A dívida bruta, em 30/09/2016, era de R$ 14,2 bilhões, sendo 88,5% dos vencimentos no longo prazo e 11,5% no curto prazo. A dívida em moeda estrangeira representou 67,6% da dívida total da Companhia e em moeda nacional 32,4%. O percentual da dívida em moeda estrangeira, considerando o ajuste com derivativos, foi de 76,5%.  

A Suzano contrata dívida em moeda estrangeira como hedge natural, uma vez que parte significativa da receita é proveniente de exportações. Essa exposição estrutural permite que a Companhia contrate financiamentos de exportações em dólares e concilie os pagamentos dos financiamentos com o fluxo de recebimento das vendas.   

Em setembro de 2016, o custo médio da dívida em reais era de 12,0% a.a. ou 85,0% do CDI (vs. 11,9% a.a. ou 84,2% do CDI em junho/2016) e em dólar era de 4,6% a.a. vs. 4,3% a.a. em junho/2016. O prazo médio da dívida consolidada no encerramento do trimestre era de 3,5 anos vs. 3,0 anos em junho/2016.
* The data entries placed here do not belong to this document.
(** * ccc: the catechism crawler of tlehman/ccc (main.go)

    A shallow embedding of [main.go] and of the parts of the Go standard
    library and of goquery that it calls, followed by the properties of the
    crawl: cache keys, the cached fetch, paragraph extraction, the index and
    the pagination walker.

    Go strings are byte strings: they are modelled by [string], whose
    characters are the 256 values of [ascii].  Go's [int] is the 64-bit
    signed integer of the usual platforms; it is modelled by [Z] with the
    range checks of [strconv] written out. *)

From stdpp Require Import gmap strings list.
From Stdlib Require Import ZArith Ascii String Lia.

Open Scope string_scope.
Open Scope Z_scope.

(** ** Bytes *)

Definition byte_val (c : ascii) : Z := Z.of_N (N_of_ascii c).

Definition byte_of (v : Z) : ascii := ascii_of_N (Z.to_N (v mod 256)).

Definition in_range (lo hi c : ascii) : bool :=
  (byte_val lo <=? byte_val c) && (byte_val c <=? byte_val hi).

Definition is_digit (c : ascii) : bool := in_range "0" "9" c.
Definition is_lower (c : ascii) : bool := in_range "a" "z" c.
Definition is_upper (c : ascii) : bool := in_range "A" "Z" c.
Definition is_alpha (c : ascii) : bool := is_lower c || is_upper c.

(** [c] is one of the bytes of [set]. *)
Fixpoint byte_in (c : ascii) (set : string) : bool :=
  match set with
  | EmptyString => false
  | String d set' => Ascii.eqb c d || byte_in c set'
  end.

(** ** Package [strings] *)

Module strings.

Fixpoint take (n : nat) (s : string) : string :=
  match n, s with
  | S n', String c s' => String c (take n' s')
  | _, _ => EmptyString
  end.

Fixpoint drop (n : nat) (s : string) : string :=
  match n, s with
  | S n', String _ s' => drop n' s'
  | _, _ => s
  end.

Fixpoint smap (f : ascii -> ascii) (s : string) : string :=
  match s with
  | EmptyString => EmptyString
  | String c s' => String (f c) (smap f s')
  end.

Fixpoint sfilter (f : ascii -> bool) (s : string) : string :=
  match s with
  | EmptyString => EmptyString
  | String c s' => if f c then String c (sfilter f s') else sfilter f s'
  end.

Fixpoint sforall (f : ascii -> bool) (s : string) : bool :=
  match s with
  | EmptyString => true
  | String c s' => f c && sforall f s'
  end.

Fixpoint rev_onto (s acc : string) : string :=
  match s with
  | EmptyString => acc
  | String c s' => rev_onto s' (String c acc)
  end.

Definition srev (s : string) : string := rev_onto s EmptyString.

Fixpoint drop_while (f : ascii -> bool) (s : string) : string :=
  match s with
  | EmptyString => EmptyString
  | String c s' => if f c then drop_while f s' else s
  end.

Fixpoint take_while (f : ascii -> bool) (s : string) : string :=
  match s with
  | EmptyString => EmptyString
  | String c s' => if f c then String c (take_while f s') else EmptyString
  end.

Fixpoint HasPrefix (s prefix : string) {struct prefix} : bool :=
  match prefix with
  | EmptyString => true
  | String b prefix' =>
      match s with
      | EmptyString => false
      | String a s' => Ascii.eqb a b && HasPrefix s' prefix'
      end
  end.

Definition HasSuffix (s suffix : string) : bool :=
  (String.length suffix <=? String.length s)%nat
  && String.eqb (drop (String.length s - String.length suffix) s) suffix.

(** Index of the first instance of [substr] in [s]. *)
Fixpoint Index (s substr : string) : option nat :=
  if HasPrefix s substr then Some 0%nat
  else match s with
       | EmptyString => None
       | String _ s' => option_map S (Index s' substr)
       end.

(** Index of the last instance of [substr] in [s]. *)
Fixpoint LastIndex (s substr : string) : option nat :=
  match s with
  | EmptyString => if HasPrefix s substr then Some 0%nat else None
  | String _ s' =>
      match LastIndex s' substr with
      | Some i => Some (S i)
      | None => if HasPrefix s substr then Some 0%nat else None
      end
  end.

Definition Contains (s substr : string) : bool :=
  match Index s substr with Some _ => true | None => false end.

Definition Cut (s sep : string) : string * string * bool :=
  match Index s sep with
  | Some i => (take i s, drop (i + String.length sep) s, true)
  | None => (s, EmptyString, false)
  end.

(** Number of non-overlapping instances of a non-empty [substr]; [skip]
    bytes of [s] belong to the instance found last. *)
Fixpoint count_from (s substr : string) (skip : nat) : nat :=
  match s with
  | EmptyString => 0%nat
  | String _ s' =>
      match skip with
      | S k => count_from s' substr k
      | O => if HasPrefix s substr
             then S (count_from s' substr (String.length substr - 1))
             else count_from s' substr 0
      end
  end.

Definition Count (s substr : string) : nat := count_from s substr 0.

(** [ReplaceAll] for a non-empty [old]: instances are replaced from left
    to right and do not overlap. *)
Fixpoint replace_from (s old new : string) (skip : nat) : string :=
  match s with
  | EmptyString => EmptyString
  | String c s' =>
      match skip with
      | S k => replace_from s' old new k
      | O => if HasPrefix s old
             then new ++ replace_from s' old new (String.length old - 1)
             else String c (replace_from s' old new 0)
      end
  end.

Definition ReplaceAll (s old new : string) : string := replace_from s old new 0.

(** [TrimRight] for a cutset of ASCII bytes. *)
Definition TrimRight (s cutset : string) : string :=
  srev (drop_while (fun c => byte_in c cutset) (srev s)).

Definition lower_byte (c : ascii) : ascii :=
  if is_upper c then byte_of (byte_val c + 32) else c.

(** [ToLower] on the ASCII letters.  On other input Go maps whole runes,
    and no rune but an ASCII letter lowers to one of the bytes of "http",
    the only prefix [ToLower]'s result is tested for in this program. *)
Definition ToLower (s : string) : string := smap lower_byte s.

End strings.

Example strings_ReplaceAll_ex : strings.ReplaceAll "/a/b/" "/" "_" = "_a_b_".
Proof. reflexivity. Qed.

Example strings_TrimRight_ex : strings.TrimRight "_a_b__" "_" = "_a_b".
Proof. reflexivity. Qed.

Example strings_Cut_ex : strings.Cut "ab?cd?e" "?" = ("ab", "cd?e", true).
Proof. reflexivity. Qed.

Example strings_LastIndex_ex : strings.LastIndex "a@b@c" "@" = Some 3%nat.
Proof. reflexivity. Qed.

Example strings_ToLower_ex : strings.ToLower "HtTp://X" = "http://x".
Proof. reflexivity. Qed.

(** ** Package [path] (and [path/filepath] on Unix) *)

Module path.

Definition is_slash (c : ascii) : bool := Ascii.eqb c "/".

Definition at_end_or_slash (p : string) : bool :=
  match p with
  | EmptyString => true
  | String c _ => is_slash c
  end.

(** The output buffer ([lazybuf]) is kept with its last byte first.
    [backtrack out removed dotdot] is the loop
    [for out.w > dotdot && out.index(out.w) != '/' { out.w-- }]
    entered after a first [out.w--] that dropped the byte [removed]. *)
Fixpoint backtrack (out : string) (removed : ascii) (dotdot : nat) : string :=
  match out with
  | EmptyString => EmptyString
  | String c out' =>
      if (dotdot <? String.length out)%nat && negb (is_slash removed)
      then backtrack out' c dotdot
      else out
  end.

(** The loop [for r < n] of [Clean]; [p] is [path[r:]].  Every turn
    consumes at least one byte of [p], so [fuel] beyond the length of
    [p] is never used up. *)
Fixpoint clean_loop (fuel : nat) (rooted : bool) (p out : string) (dotdot : nat)
  : string :=
  match fuel with
  | O => out
  | S fuel' =>
      match p with
      | EmptyString => out
      | String c t =>
          if is_slash c then
            (* empty path element *)
            clean_loop fuel' rooted t out dotdot
          else if Ascii.eqb c "." && at_end_or_slash t then
            (* . element *)
            clean_loop fuel' rooted t out dotdot
          else if Ascii.eqb c "." && strings.HasPrefix t "."
                  && at_end_or_slash (strings.drop 1 t) then
            (* .. element: remove to last / *)
            let p' := strings.drop 1 t in
            if (dotdot <? String.length out)%nat then
              match out with
              | String removed out' =>
                  clean_loop fuel' rooted p' (backtrack out' removed dotdot) dotdot
              | EmptyString => clean_loop fuel' rooted p' out dotdot
              end
            else if negb rooted then
              let out1 := if (0 <? String.length out)%nat then String "/" out else out in
              let out2 := String "." (String "." out1) in
              clean_loop fuel' rooted p' out2 (String.length out2)
            else clean_loop fuel' rooted p' out dotdot
          else
            (* real path element: add slash if needed, copy element *)
            let out1 :=
              if (rooted && negb (String.length out =? 1)%nat)
                 || (negb rooted && negb (String.length out =? 0)%nat)
              then String "/" out else out in
            let not_slash := fun b => negb (is_slash b) in
            clean_loop fuel' rooted (strings.drop_while not_slash p)
              (strings.rev_onto (strings.take_while not_slash p) out1) dotdot
      end
  end.
(** * Chess submission grader: evaluate.py, api_server.py, handler.py

    A shallow embedding of the metric engine and the evaluation loop of
    [evaluate.py], of the job registry and the background task of
    [api_server.py], and of the two [run_evaluation] wrappers
    ([api_server.py], [handler.py]), followed by the properties proved
    about them.

    Conventions of the embedding.
    - A Python [str] is a [string] whose characters are the code points
      U+0000..U+00FF (one [ascii] per code point).
    - A Python [float] is a binary64 [PrimFloat.float]; [sum] adds from the
      left, and an [int] that only ever meets floats (the start value of
      [sum], a count that is divided) is converted on the spot.
    - A raised exception is a value of [exn]; code that can raise returns a
      [result]; code that also changes state runs in the monad [M].
    - Code of a submission can also raise outside [Exception] ([sys.exit]);
      what calls it ends in an [ending] and runs in the monad [Run]. Such
      code acts on a run through what its import, its calls and the methods
      of the objects it returns give back or raise; code that reaches into
      the interpreter (patched modules, exit handlers, threads) is not
      modelled.
    - Output on stdout and the logger is not modelled. *)

From Stdlib Require Import ZArith List String Ascii Bool Lia QArith PrimFloat Uint63.
From Stdlib Require Import Sorting.Sorted Sorting.Permutation.
From stdpp Require Import base tactics option list gmap strings pretty.

Open Scope string_scope.
Open Scope list_scope.
Open Scope nat_scope.

(** ** Python primitives *)

Module Py.

(** Exceptions, all of them instances of [Exception]. [Exception msg] is any
    instance raised by foreign code, with [msg] its [str()]. What is raised
    outside [Exception] is an [exit], below. *)
Inductive exn : Type :=
| IndexError (msg : string)
| ValueError (msg : string)
| KeyError (key : string)
| ZeroDivisionError (msg : string)
| FileNotFoundError (msg : string)
| TimeoutExpired (msg : string)
| CalledProcessError (msg : string) (stderr : string)
| HTTPException (status_code : nat) (detail : string)
| Exception (msg : string).

(** [str(e)] *)
Definition str_of_exn (e : exn) : string :=
  match e with
  | IndexError m | ValueError m | ZeroDivisionError m
  | FileNotFoundError m | TimeoutExpired m | CalledProcessError m _
  | Exception m => m
  | HTTPException _ detail => detail
  | KeyError k => "'" +:+ k +:+ "'"
  end.

Inductive result (A : Type) : Type :=
| Ok (a : A)
| Raise (e : exn).
Arguments Ok {A} a.
Arguments Raise {A} e.

#[global] Instance result_ret : MRet result := fun A a => Ok a.
#[global] Instance result_bind : MBind result := fun A B f r =>
  match r with
  | Ok a => f a
  | Raise e => Raise e
  end.

Definition is_ok {A} (r : result A) : bool :=
  match r with Ok _ => true | Raise _ => false end.

(** State and exceptions: a computation maps the state before to the state
    after and to a value or a raised exception. A raise keeps the state
    reached so far, as an assignment made before a [raise] stays made. *)
Definition M (St A : Type) : Type := St -> St * result A.

#[global] Instance M_ret {St} : MRet (M St) := fun A a st => (st, Ok a).
#[global] Instance M_bind {St} : MBind (M St) := fun A B f m st =>
  match m st with
  | (st', Ok a) => f a st'
  | (st', Raise e) => (st', Raise e)
  end.

Definition raise {St A} (e : exn) : M St A := fun st => (st, Raise e).
Definition get_state {St} : M St St := fun st => (st, Ok st).
Definition modify {St} (f : St -> St) : M St unit := fun st => (f st, Ok tt).
Definition lift {St A} (r : result A) : M St A := fun st => (st, r).

(** [try: body / except Exception as e: handler e] *)
Definition try_except {St A} (body : M St A) (handler : exn -> M St A) : M St A :=
  fun st =>
    match body st with
    | (st', Ok a) => (st', Ok a)
    | (st', Raise e) => handler e st'
    end.

(** *** Code that calls into a submission *)

(** A raise from a class derived from [BaseException] alone, which
    [except Exception] does not catch: [SystemExit], as [sys.exit] raises
    it, with the exit status the interpreter ends with when nothing catches
    it (0 for [sys.exit()], [sys.exit(None)] and [sys.exit(0)]), or
    [KeyboardInterrupt]. *)
Inductive exit : Type :=
| SystemExit (status : Z)
| KeyboardInterrupt.

(** The exit status of the interpreter that such a raise ends. A
    [KeyboardInterrupt] that nothing catches ends it by SIGINT, which
    [subprocess] reports as -2. *)
Definition exit_status (x : exit) : Z :=
  match x with
  | SystemExit status => status
  | KeyboardInterrupt => (-2)%Z
  end.

(** How code that runs code of a submission ends: it returns, it raises an
    instance of [Exception], or it raises past every [except Exception]. *)
Inductive ending (A : Type) : Type :=
| Returned (a : A)
| Raised (e : exn)
| Exited (x : exit).
Arguments Returned {A} a.
Arguments Raised {A} e.
Arguments Exited {A} x.

#[global] Instance ending_ret : MRet ending := fun A a => Returned a.
#[global] Instance ending_bind : MBind ending := fun A B f r =>
  match r with
  | Returned a => f a
  | Raised e => Raised e
  | Exited x => Exited x
  end.

(** The same with a state, as [M] is for [result]. *)
Definition Run (St A : Type) : Type := St -> St * ending A.

#[global] Instance Run_ret {St} : MRet (Run St) := fun A a st => (st, Returned a).
#[global] Instance Run_bind {St} : MBind (Run St) := fun A B f m st =>
  match m st with
  | (st', Returned a) => f a st'
  | (st', Raised e) => (st', Raised e)
  | (st', Exited x) => (st', Exited x)
  end.

(** Code of this repository inside such a run: what it raises is an
    instance of [Exception]. *)
Definition run_lift {St A} (r : result A) : Run St A := fun st =>
  (st, match r with Ok a => Returned a | Raise e => Raised e end).

(** A method of a foreign object inside such a run. *)
Definition run_ending {St A} (r : ending A) : Run St A := fun st => (st, r).

(** [try: body / except Exception as e: handler e] around code of a
    submission: a raise outside [Exception] passes the handler. *)
Definition try_run {St A} (body : Run St A) (handler : exn -> Run St A)
    : Run St A :=
  fun st =>
    match body st with
    | (st', Returned a) => (st', Returned a)
    | (st', Raised e) => handler e st'
    | (st', Exited x) => (st', Exited x)
    end.

(** *** Characters *)

Definition code (c : ascii) : nat := nat_of_ascii c.

Definition is_ascii_digit (c : ascii) : bool :=
  (48 <=? code c) && (code c <=? 57).

(** [c.isdigit()]: the decimal digits and, below U+0100, the superscripts
    U+00B2, U+00B3 and U+00B9. *)
Definition isdigit (c : ascii) : bool :=
  is_ascii_digit c || (code c =? 178) || (code c =? 179) || (code c =? 185).

(** [int(c)] for a one-character string: the superscripts are digits for
    [isdigit] and no literal for [int]. *)
Definition int_of_char (c : ascii) : result nat :=
  if is_ascii_digit c then Ok (code c - 48)
  else Raise (ValueError ("invalid literal for int() with base 10: '" +:+ String c "" +:+ "'")).

(** [c.isspace()] below U+0100, the set [split()] and [strip()] use. *)
Definition isspace (c : ascii) : bool :=
  ((9 <=? code c) && (code c <=? 13))
  || ((28 <=? code c) && (code c <=? 32))
  || (code c =? 133) || (code c =? 160).

(** *** Strings *)

(** [c in s] for a one-character [c] *)
Fixpoint contains (c : ascii) (s : string) : bool :=
  match s with
  | EmptyString => false
  | String d s' => Ascii.eqb d c || contains c s'
  end.

Fixpoint lstrip (s : string) : string :=
  match s with
  | EmptyString => EmptyString
  | String c s' => if isspace c then lstrip s' else s
  end.

Fixpoint rstrip (s : string) : string :=
  match s with
  | EmptyString => EmptyString
  | String c s' =>
      match rstrip s' with
      | EmptyString => if isspace c then EmptyString else String c EmptyString
      | r => String c r
      end
  end.

(** [s.strip()] *)
Definition strip (s : string) : string := rstrip (lstrip s).
(** C3, as amended.  A write of the value already cached leaves the device
    data alone (so last_updated, bank and the cached status keep their
    values); if the bracket is granted it returns [count] and the only bus
    traffic is the bracket itself, the unlock key sequence followed by the
    lock key sequence, with no register selected, read or written in
    between; if the bracket is refused it returns -EBUSY without any port
    access. *)
Theorem store_cached_value_brackets_only
        (kstrtobool : string -> option bool) d sd buf count w :
  kstrtobool buf = Some (hddsaver_status d) -> 0 <= count < 2 ^ 63 ->
  let '(r, d', w') := store_hddsaver kstrtobool d sd buf count w in
  last_updated d' = last_updated d /\ bank d' = bank d
  /\ write_left_alone r count sd d d' w w'.
Proof.
  intros Hv Hc.
  pose proof (store_same_value kstrtobool d sd buf count w Hv Hc) as H.
  destruct (store_hddsaver kstrtobool d sd buf count w) as [[r d'] w'].
  pose proof H as [-> _]. split; [reflexivity|]. split; [reflexivity|]. exact H.
Qed.

Lemma store_cached_value_witness :
  kstrtobool_kernel "on" = Some (hddsaver_status (set_hddsaver_status true kzalloc_data))
  /\ 0 <= 3 < 2 ^ 63
  /\ let d := set_hddsaver_status true kzalloc_data in
     let '(r, d', w') :=
       store_hddsaver kstrtobool_kernel d sio_2e "on" 3 (quiet_world 0xff) in
     last_updated d' = last_updated d /\ bank d' = bank d
     /\ write_left_alone r 3 sio_2e d d' (quiet_world 0xff) w'.
Proof.
  split; [reflexivity|]. split; [lia|].
  apply (store_cached_value_brackets_only kstrtobool_kernel
           (set_hddsaver_status true kzalloc_data) sio_2e "on" 3 (quiet_world 0xff));
    [reflexivity | lia].
Defined.

(** C3 as stated fails.  Writing "0" while the cache is off puts the five
    key bytes of superio_enter and superio_exit on the bus, and it returns
    -EBUSY instead of succeeding when the ports are held by someone else. *)
Lemma store_cached_value_has_bus_traffic :
  hddsaver_status kzalloc_data = false /\ kstrtobool_kernel "0" = Some false
  /\ (let '(r, _, w') :=
        store_hddsaver kstrtobool_kernel kzalloc_data sio_2e "0" 2 (quiet_world 0xfe) in
      r = 2
      /\ trace w' = [EvRequestMuxed 0x2e 2 true; EvOutb 0x87 0x2e; EvOutb 0x87 0x2e;
                     EvOutb 0xaa 0x2e; EvOutb 0x02 0x2e; EvOutb 0x02 0x2f;
                     EvRelease 0x2e 2]
      /\ List.length (filter is_port_event (trace w')) = 5%nat)
  /\ fst (fst (store_hddsaver kstrtobool_kernel kzalloc_data sio_2e "0" 2 (busy_world 0xfe)))
     = - EBUSY.
Proof. vm_compute. repeat split; reflexivity. Qed.

(** ** The attribute read *)

Lemma update_device_silent HZ jiffies d w :
  snd (nct6775_update_device HZ jiffies d w) = w
  /\ hddsaver_status (fst (nct6775_update_device HZ jiffies d w)) = hddsaver_status d.
Proof.
  unfold nct6775_update_device.
  destruct (time_after jiffies (ulong (last_updated d + HZ + HZ / 2)) || negb (valid d));
    split; reflexivity.
Qed.

Lemma show_hddsaver_world HZ jiffies d w :
  let '(_, _, d', w') := show_hddsaver HZ jiffies d w in
  w' = w /\ hddsaver_status d' = hddsaver_status d.
Proof.
  unfold show_hddsaver, bind.
  destruct (update_device_silent HZ jiffies d w) as [Hw Hs].
  destruct (nct6775_update_device HZ jiffies d w) as [d1 w1]. cbn [fst snd] in Hw, Hs.
  subst w1. unfold ret. split; [reflexivity | exact Hs].
Qed.

(** C2, where the code departs from it.  On the listed board, after a
    probe that found the capability and a resume, which marks the data
    invalid to force re-reading all values, a read stamps the data valid
    and adds nothing to the trace: the bracket is not entered, the GPIO
    logical device is not selected, the status bit is not read.  On a board
    that is not listed probe never reads the bit; with bit 0 of the GPIO1
    data register set and the data invalid, the read reports "Off" and
    marks the data valid, again without any access to the chip. *)
Theorem show_stale_does_not_reread :
  match nct6775_probe asrock_z97 sio_2e 0x295 (quiet_world 0xfe) with
  | (0, Some d, w1) =>
      let '(_, d2, w2) := hddsaver_resume d w1 in
      let '(_, _, d3, w3) := show_hddsaver 250 5000 d2 w2 in
      have_hddsaver d = true
      /\ valid d2 = false /\ cache_stale 250 5000 d2
      /\ valid d3 = true /\ last_updated d3 = 5000
      /\ trace w3 = trace w2
  | _ => False
  end
  /\ match nct6775_probe asus_z97 sio_2e 0x295 (quiet_world 0xff) with
     | (0, Some d, w1) =>
         let '(_, buf, d', w') := show_hddsaver 250 5000 d w1 in
         valid d = false /\ cache_stale 250 5000 d
         /\ Z.testbit (gpio1_data (chip w1)) 0 = true
         /\ buf = ("Off" ++ String "010" "")%string
         /\ valid d' = true
         /\ trace w' = trace w1
     | _ => False
     end.
Proof.
  split.
  - vm_compute. repeat split; try reflexivity. right. reflexivity.
  - vm_compute. repeat split; try reflexivity. right. reflexivity.
Qed.

(** ** Toggling *)

Lemma gpio1_after_toggle (b i l : Z) m g r v :
  gpio1_data (mk_chip b m i l g
                (upd2 r NCT6775_LD_GPIO_DATA NCT6775_REG_CR_GPIO1_DATA v))
  = u8 v.
Proof. reflexivity. Qed.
A dívida líquida, em 30/09/2016, era de R$ 10,0 bilhões (US$ 3,1 bilhões) vs. R$ 10,2 bilhões (US$ 3,2 bilhões) em 30/06/2016. A dívida líquida em moeda estrangeira, considerando o ajuste com derivativos, representou 100% da dívida líquida total em 30/09/2016. A relação dívida líquida/EBITDA Ajustado ficou em 2,4x vs. 2,1x em 30/06/2016. O aumento desse indicador se deu pelo menor EBITDA registrado no período, apesar da redução no endividamento líquido.